By Michael Niewodowski
“Early Monday morning, late on Saturday night, I saw ten thousand mile away a house just out of sight!
The floor was on the ceiling, the front was at the back; It stood alone between two more, And the walls were whitewashed black!”
To be honest, I was completely lost while reading Thursbitch. The novel is an enigmatic riddle, and the language is intentionally dense and confusing. The valley of Thursbitch in Northern England seems to be a mystical place in which the characters of the novel also lose themselves.

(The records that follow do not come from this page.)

(* ===== verification/ResolveSymbols.v ===== *)
(** The component that resolves addresses to functions (core/components/SymbolComponent.cpp):
    a leaf of the filter tree makes the symbol tables of the sampled linked objects and
    counts the samples of each function in each thread; the nodes above merge the largest,
    smallest and average values of their children. *)
From stdpp Require Import sorting.
From S2P Require Import Prelude PerfData ThreadName NodeRole FlatTopology Hostlist LinkedObjects SortedMap AddressBitmap SymbolTable.
#[local] Open Scope Z_scope.

(** ** Messages (messages/src/perfdata/Stats.x) *)
Record CBTF_Protocol_FunctionThreadValue := mkFTV { ftv_function : string; ftv_thread : CBTF_Protocol_ThreadName; ftv_value : Z }.
Record CBTF_Protocol_FunctionAvgValue := mkFAV { fav_function : string; fav_value : Z; fav_num : Z }.

Inductive rs_message :=
| symboltable_xdr (m : CBTF_Protocol_SymbolTable)
| maxfunctionvalues_xdr (values : list CBTF_Protocol_FunctionThreadValue)
| minfunctionvalues_xdr (values : list CBTF_Protocol_FunctionThreadValue)
| avgfunctionvalues_xdr (values : list CBTF_Protocol_FunctionAvgValue).

(** ** State: the counters of the file and the members of the class *)
Record FuncThreadStats := mkStats { fts_funcname : string; fts_tname : ThreadName; fts_value : Z }.
Notation FunctionThreadCount := (list (string * (ThreadName * Z))).
Notation FunctionAvgMap := (list (string * (Z * Z))).
Notation ThreadAddrBufMap := (list (ThreadName * AddressBuffer)).
Notation SymbolTableMap := (list ((Z * Z) * (SymbolTable * LinkedObjectEntry))).

Record rs_counters := mkCounters {
  num_leafcp : Z; max_msgs : Z; min_msgs : Z; avg_msgs : Z; lov_msgs : Z; lovmap_msgs : Z; thread_msgs : Z; sym_msgs : Z;
  rs_numTerminated : Z; rs_numThreads : Z }.
Record rs_resolution := mkResolution {
  symtabmap : SymbolTableMap; linkedobjectvec : list LinkedObjectEntry; addressspace : AddressSpace;
  rs_abuffer : AddressBuffer; fstatvec : list FuncThreadStats; threadAddrBufMap : ThreadAddrBufMap }.
Record rs_state := mkRS {
  rs_topology : topology_copy; rs_counts : rs_counters; rs_res : rs_resolution;
  maxvals : FunctionThreadCount; minvals : FunctionThreadCount; avgvals : FunctionAvgMap }.

(** ** Reductions *)
Definition max_op (old new : ThreadName * Z) : ThreadName * Z := if new.2 >? old.2 then new else old.
Definition min_op (old new : ThreadName * Z) : ThreadName * Z := if new.2 <? old.2 then new else old.
Definition avg_op (old new : Z * Z) : Z * Z := (u64 (old.1 + new.1), u64 (old.2 + new.2)).

Definition thread_entry (v : CBTF_Protocol_FunctionThreadValue) : string * (ThreadName * Z) :=
  (ftv_function v, (ThreadName_of_message (ftv_thread v), ftv_value v)).
Definition avg_entry (v : CBTF_Protocol_FunctionAvgValue) : string * (Z * Z) := (fav_function v, (fav_value v, fav_num v)).
Definition avg_value (e : string * (Z * Z)) : CBTF_Protocol_FunctionAvgValue := mkFAV e.1 e.2.1 e.2.2.

(** A message of a child: the number of messages, the merged values, and whether they are
    complete *)
Definition merge_step {V} (op : V -> V -> V) (children : Z) (s : Z * list (string * V)) (entries : list (string * V))
    : Z * list (string * V) * bool :=
  let vals := sm_reduce str_ltb op entries s.2 in (s.1 + 1, vals, s.1 + 1 =? children).

Fixpoint fstat_add (f : string) (t : ThreadName) (v : Z) (l : list FuncThreadStats) : list FuncThreadStats :=
  match l with
  | [] => [mkStats f t v]
  | s :: l' =>
      if String.eqb (fts_funcname s) f && name_eqb (fts_tname s) t then mkStats (fts_funcname s) (fts_tname s) (u64 (fts_value s + v)) :: l'
      else s :: fstat_add f t v l'
  end.

Section handlers.
(** [experiment] is what the field of that name holds, which is never assigned. *)
Context (T : TopologyInfo) (openFile : string -> option Symtab) (experiment : Z).

Definition thread_value (e : string * (ThreadName * Z)) : CBTF_Protocol_FunctionThreadValue :=
  mkFTV e.1 (to_message experiment e.2.1) e.2.2.

Definition rs_init (s : rs_state) : rs_state :=
  mkRS (init_TopologyInfo T (rs_topology s)) (rs_counts s) (rs_res s) (maxvals s) (minvals s) (avgvals s).
Definition ResolveSymbols : rs_state :=
  mkRS no_copy (mkCounters 0 0 0 0 0 0 0 0 0 0) (mkResolution [] [] [] ∅ [] []) [] [] [].

Definition rs_numBEHandler (s : rs_state) (_ : Z) : rs_state := rs_init s.

Definition leafCPHandler (s0 : rs_state) (_ : Z) : rs_state :=
  let s := rs_init s0 in
  let c := rs_counts s in
  mkRS (rs_topology s)
    (mkCounters (num_leafcp c + 1) (max_msgs c) (min_msgs c) (avg_msgs c) (lov_msgs c) (lovmap_msgs c) (thread_msgs c) (sym_msgs c)
       (rs_numTerminated c) (rs_numThreads c)) (rs_res s) (maxvals s) (minvals s) (avgvals s).

Definition MaxFunctionThreadValuesHandler (s0 : rs_state) (values : list CBTF_Protocol_FunctionThreadValue) : rs_state * list rs_message :=
  let s := rs_init s0 in
  let c := rs_counts s in
  let '(n, vals, complete) := merge_step max_op (getNumChildren (rs_topology s)) (max_msgs c, maxvals s) (thread_entry <$> values) in
  (mkRS (rs_topology s)
     (mkCounters (num_leafcp c) n (min_msgs c) (avg_msgs c) (lov_msgs c) (lovmap_msgs c) (thread_msgs c) (sym_msgs c)
        (rs_numTerminated c) (rs_numThreads c)) (rs_res s) vals (minvals s) (avgvals s),
   if (complete : bool) then [maxfunctionvalues_xdr (thread_value <$> vals)] else []).

Definition MinFunctionThreadValuesHandler (s0 : rs_state) (values : list CBTF_Protocol_FunctionThreadValue) : rs_state * list rs_message :=
  let s := rs_init s0 in
  let c := rs_counts s in
  let '(n, vals, complete) := merge_step min_op (getNumChildren (rs_topology s)) (min_msgs c, minvals s) (thread_entry <$> values) in
  (mkRS (rs_topology s)
     (mkCounters (num_leafcp c) (max_msgs c) n (avg_msgs c) (lov_msgs c) (lovmap_msgs c) (thread_msgs c) (sym_msgs c)
        (rs_numTerminated c) (rs_numThreads c)) (rs_res s) (maxvals s) vals (avgvals s),
   if (complete : bool) then [minfunctionvalues_xdr (thread_value <$> vals)] else []).

Definition AvgFunctionValuesHandler (s0 : rs_state) (values : list CBTF_Protocol_FunctionAvgValue) : rs_state * list rs_message :=
  let s := rs_init s0 in
  let c := rs_counts s in
  let '(n, vals, complete) := merge_step avg_op (getNumChildren (rs_topology s)) (avg_msgs c, avgvals s) (avg_entry <$> values) in
  (mkRS (rs_topology s)
     (mkCounters (num_leafcp c) (max_msgs c) (min_msgs c) n (lov_msgs c) (lovmap_msgs c) (thread_msgs c) (sym_msgs c)
        (rs_numTerminated c) (rs_numThreads c)) (rs_res s) (maxvals s) (minvals s) vals,
   if (complete : bool) then [avgfunctionvalues_xdr (avg_value <$> vals)] else []).

Definition rs_AddressBufferHandler (s0 : rs_state) (buf : AddressBuffer) : rs_state :=
  let s := rs_init s0 in
  let r := rs_res s in
  mkRS (rs_topology s) (rs_counts s)
    (mkResolution (symtabmap r) (linkedobjectvec r) (addressspace r) buf (fstatvec r) (threadAddrBufMap r))
    (maxvals s) (minvals s) (avgvals s).

Definition ThreadAddrBufMapHandler (s0 : rs_state) (m : ThreadAddrBufMap) : rs_state :=
  let s := rs_init s0 in
  let c := rs_counts s in
  let r := rs_res s in
  mkRS (rs_topology s)
    (mkCounters (num_leafcp c) (max_msgs c) (min_msgs c) (avg_msgs c) (lov_msgs c) (lovmap_msgs c) (thread_msgs c + 1) (sym_msgs c)
       (rs_numTerminated c) (rs_numThreads c + Z.of_nat (length m)))
    (mkResolution (symtabmap r) (linkedobjectvec r) (addressspace r) (rs_abuffer r) (fstatvec r) m)
    (maxvals s) (minvals s) (avgvals s).

(** The vector is not used. *)
Definition LinkedObjectVecHandler (s0 : rs_state) (_ : list LinkedObjectEntry) : rs_state :=
  let s := rs_init s0 in
  let c := rs_counts s in
  mkRS (rs_topology s)
    (mkCounters (num_leafcp c) (max_msgs c) (min_msgs c) (avg_msgs c) (lov_msgs c + 1) (lovmap_msgs c) (thread_msgs c) (sym_msgs c)
       (rs_numTerminated c) (rs_numThreads c)) (rs_res s) (maxvals s) (minvals s) (avgvals s).

Definition entry_of (t : ThreadName) (o : LinkedObject) : LinkedObjectEntry :=
  mkEntry t (lo_path o) (lo_range o).1 (lo_range o).2 (lo_is_executable o) (lo_time o).1 (lo_time o).2.

Definition AddressSpaceHandler (s0 : rs_state) (space : AddressSpace) : rs_state :=
  let s := rs_init s0 in
  let c := rs_counts s in
  let r := rs_res s in
  mkRS (rs_topology s)
    (mkCounters (num_leafcp c) (max_msgs c) (min_msgs c) (avg_msgs c) (lov_msgs c) (lovmap_msgs c + 1) (thread_msgs c) (sym_msgs c)
       (rs_numTerminated c) (rs_numThreads c))
    (mkResolution (symtabmap r) (linkedobjectvec r ++ concat ((fun e : ThreadName * list LinkedObject => entry_of e.1 <$> e.2) <$> space)) space (rs_abuffer r)
       (fstatvec r) (threadAddrBufMap r))
    (maxvals s) (minvals s) (avgvals s).

(** ** Resolving addresses *)
Fixpoint find_object (a : Z) (vec : list LinkedObjectEntry) : outcome (option (Z * Z * LinkedObjectEntry)) :=
  match vec with
  | [] => Ok None
  | le :: vec' =>
      range ← Interval (e_addr_begin le) (e_addr_end le);
      if doesContain range a then Ok (Some (range, le)) else find_object a vec'
  end.

Fixpoint resolve (addrs : list Z) (vec : list LinkedObjectEntry) (m : SymbolTableMap) : outcome SymbolTableMap :=
  match addrs with
  | [] => Ok m
  | a :: addrs' =>
      o ← find_object a vec;
      resolve addrs' vec
        (match o with Some (range, le) => sm_insert range_ltb range (new_SymbolTable range, le) m | None => m end)
  end.

Definition sorted_addresses (buf : AddressBuffer) : list Z := foldl (fun set a => set_insert a set) [] (map_to_list buf).*1.

(** The table that is filled is made anew from the range that is the key. *)
Definition fill_table (buf : AddressBuffer) (e : (Z * Z) * (SymbolTable * LinkedObjectEntry)) : outcome (SymbolTable * CBTF_Protocol_SymbolTable) :=
  st ← getSymbols openFile buf e.2.2 (new_SymbolTable e.1);
  m ← to_protocol (e_path e.2.2) st;
  Ok (st, m).

Definition symtabAPISymbolHandler (s0 : rs_state) : outcome (rs_state * list rs_message) :=
  let s := rs_init s0 in
  let r := rs_res s in
  m ← resolve (sorted_addresses (rs_abuffer r)) (linkedobjectvec r) (symtabmap r);
  tables ← mapM (fill_table (rs_abuffer r)) m;
  Ok (mkRS (rs_topology s) (rs_counts s)
        (mkResolution m (linkedobjectvec r) (addressspace r) (rs_abuffer r) (fstatvec r) (threadAddrBufMap r))
        (maxvals s) (minvals s) (avgvals s), symboltable_xdr <$> tables.*2).

(** ** Samples of the functions of a table; the addresses of a function are added up, so that
    their order does not matter. *)
Definition charge_function (t : ThreadName) (buf : AddressBuffer) (f : (Z * Z) * string) (l : list FuncThreadStats) : list FuncThreadStats :=
  foldl (fun l e => fstat_add f.2 t e.2 l) l (filter (fun e => doesContain f.1 e.1 = true) (map_to_list buf)).
Definition charge_thread (functions : list ((Z * Z) * string)) (l : list FuncThreadStats) (tb : ThreadName * AddressBuffer) : list FuncThreadStats :=
  foldl (fun l f => charge_function tb.1 tb.2 f l) l functions.
Definition charge_table (threads : ThreadAddrBufMap) (l : list FuncThreadStats) (st : SymbolTable) : list FuncThreadStats :=
  foldl (charge_thread (dm_functions st)) l threads.

(** ** What a leaf reports *)
Definition stats_entry (s : FuncThreadStats) : string * (ThreadName * Z) := (fts_funcname s, (fts_tname s, fts_value s)).
Definition functionscounts (l : list FuncThreadStats) : FunctionAvgMap :=
  sm_reduce str_ltb avg_op ((fun s => (fts_funcname s, (fts_value s, 1))) <$> l) [].
(** std::set<std::string> *)
Definition function_set (l : list FuncThreadStats) : list string :=
  (foldl (fun m s => sm_insert str_ltb (fts_funcname s) tt m) [] l).*1.
Definition extreme (op : ThreadName * Z -> ThreadName * Z -> ThreadName * Z) (l : list FuncThreadStats) : FunctionThreadCount :=
  foldl (fun m f => sm_reduce str_ltb op (stats_entry <$> filter (fun s => fts_value s <> 0 /\ fts_funcname s = f) l) m) [] (function_set l).

Definition report (l : list FuncThreadStats) : list rs_message :=
  [maxfunctionvalues_xdr (thread_value <$> extreme max_op l);
   minfunctionvalues_xdr (thread_value <$> extreme min_op l);
   avgfunctionvalues_xdr (avg_value <$> functionscounts l)].

Definition rs_finishedHandler (s0 : rs_state) : outcome (rs_state * list rs_message) :=
  let s := rs_init s0 in
  let r := rs_res s in
  if isFrontend T || isNonLeafCP T (rs_topology s) then Ok (s, [])
  else
    m ← resolve (sorted_addresses (rs_abuffer r)) (linkedobjectvec r) (symtabmap r);
    tables ← mapM (fill_table (rs_abuffer r)) m;
    let stats := foldl (charge_table (threadAddrBufMap r)) (fstatvec r) tables.*1 in
    Ok (mkRS (rs_topology s) (rs_counts s)
          (mkResolution m (linkedobjectvec r) (addressspace r) (rs_abuffer r) stats (threadAddrBufMap r))
          (maxvals s) (minvals s) (avgvals s),
        (symboltable_xdr <$> tables.*2) ++ report stats).

Definition rs_numTerminatedHandler (s0 : rs_state) (n : Z) : rs_state :=
  let s := rs_init s0 in
  let c := rs_counts s in
  mkRS (rs_topology s)
    (mkCounters (num_leafcp c) (max_msgs c) (min_msgs c) (avg_msgs c) (lov_msgs c) (lovmap_msgs c) (thread_msgs c) (sym_msgs c)
       (rs_numTerminated c + n) (rs_numThreads c)) (rs_res s) (maxvals s) (minvals s) (avgvals s).

Definition CbtfProtocolSymbolTableHandler (s0 : rs_state) (m : CBTF_Protocol_SymbolTable) : rs_state * list rs_message :=
  let s := rs_init s0 in
  let c := rs_counts s in
  (mkRS (rs_topology s)
     (mkCounters (num_leafcp c) (max_msgs c) (min_msgs c) (avg_msgs c) (lov_msgs c) (lovmap_msgs c) (thread_msgs c) (sym_msgs c + 1)
        (rs_numTerminated c) (rs_numThreads c)) (rs_res s) (maxvals s) (minvals s) (avgvals s), [symboltable_xdr m]).

Definition CbtfProtocolSymbolTableGroupHandler (s : rs_state) (_ : list CBTF_Protocol_SymbolTable) : rs_state := s.

(** The message of a child is delivered to its handler. *)
Definition rs_deliver (s : rs_state) (m : rs_message) : rs_state * list rs_message :=
  match m with
  | symboltable_xdr t => CbtfProtocolSymbolTableHandler s t
  | maxfunctionvalues_xdr v => MaxFunctionThreadValuesHandler s v
  | minfunctionvalues_xdr v => MinFunctionThreadValuesHandler s v
  | avgfunctionvalues_xdr v => AvgFunctionValuesHandler s v
  end.

Definition rs_run (ms : list rs_message) : rs_state * list rs_message :=
  foldl (fun r m => let r' := rs_deliver r.1 m in (r'.1, r.2 ++ r'.2)) (ResolveSymbols, []) ms.
End handlers.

At least half the novel follows the story of Jack Turner, a jagger (salt vendor) in the late 1700s. He leads a cult-like religious ceremony that involves hallucinations that may or may not be due to his mushrooms (I think). Jack invokes a mystical bull from the heavens that inhabits his body during the ceremony, and the men and women attending the ceremony tear at his body, nearly killing him; Jack recovers by drinking his own urine (I think). Besides the ceremony, Jack does inexplicable things like carrying a carved stone head from a cave in the valley to his home; consider the following passage for a glimpse into the language and mystery- Jack (carrying and speaking to the stone head): “Now then, old Crom. How hast tha been this journey? Did the light hurt thine een? Never fret. It’s done; while next time. We shall burn bonny fires for thee. And Jenkin shall hold stars right running…Eh dear. We must look a pair, you and me. But did you see at all your land and did we mind us ways? I’ll take you down and put you in your bed, as soon as stones have done supping at the brook. We don’t want to be trod on by them great lummoxes. Hush now.” p. 74. Later, Jack becomes a fire-and-brimstone Christian pastor, preaching to the people of the valley of Thursbitch (I think). He dies, frozen to death, next to a single female footprint.
Like I said, I was lost while reading the book.
Sometimes it’s fun to be lost, though. I lived in London, England for a year when I was in my early twenties. I would often get intentionally lost in the city and attempt to find my way home. The streets of London seem like someone had a perfect grid and then took an egg scrambler to it and added a couple cans of alphabet soup. They don’t sell maps of the city; rather they have A-Z (pronounced A to Zed) books with page after page of maps referencing the names of the streets in the index. After a night out or on a slow afternoon, I would take the tube or a bus to a far away part of the city I had never visited and wander my way to familiarity. I guess I felt like I had something to prove.
Meanwhile, in Thursbitch, in modern times, a woman, Sal (short for Sally), finds her only solace in the valley of Thursbitch. She is dying of a degenerative disease that causes her to lose her memories; she is becoming ‘lost’ in time. The valley is the only place her memories seem to ‘stick’. She also seems to have some preternatural connection to Jack from the 1700’s Thursbitch valley (I think).
The valley of Thursbitch plays a large a part in the novel; in fact, it is even more important than the characters.
I understand how important landscapes can be to a story. I once visited Venice, Italy with my family (again, in my twenties). One day, an incredibly thick fog rolled in over the city from the Adriatic Sea. While my family stayed in the hotel wishing for a sunnier day, I went exploring. Most tourists who visit Venice never stray far from the Rialto or the Piazza San Marco; I intentionally got lost in the depths of the narrow meandering pathways. The memory of that walk is vivid: as I could barely see more than a few feet ahead of me for the fog, every few steps brought something new. Ancient buildings on both sides suddenly gave way to modern apartments. I reached many a dead end- either blocked by a building or one of the ubiquitous canals. Lushly carved bridges sprung up abruptly; one led into a grove of olive trees. I passed fishermen in their noisy boats coming and going on the larger canals, and on smaller ones gondolas would slip past silently into the mist. I turned one corner and found myself walking behind a beautiful Italian lady. She glanced behind her then slightly quickened her pace, while I self-consciously slowed my pace so as not to seem like a stalker. She disappeared into the fog long before the sound of her heels clicking against the stone walkway faded away. All the while, the water lapped gently against the stones of the tiny islands, buildings, and passageways.
There are places in this world in which the individual loses his sense of self in the infinite. My experiences in London and Venice reflect this truth. In Thursbitch, the valley is such a place.
I mentioned that I was lost while reading this book. That is not a complaint; in fact I thoroughly enjoyed the confusion and space cadet glow. How wonderful, sometimes, to be intentionally lost!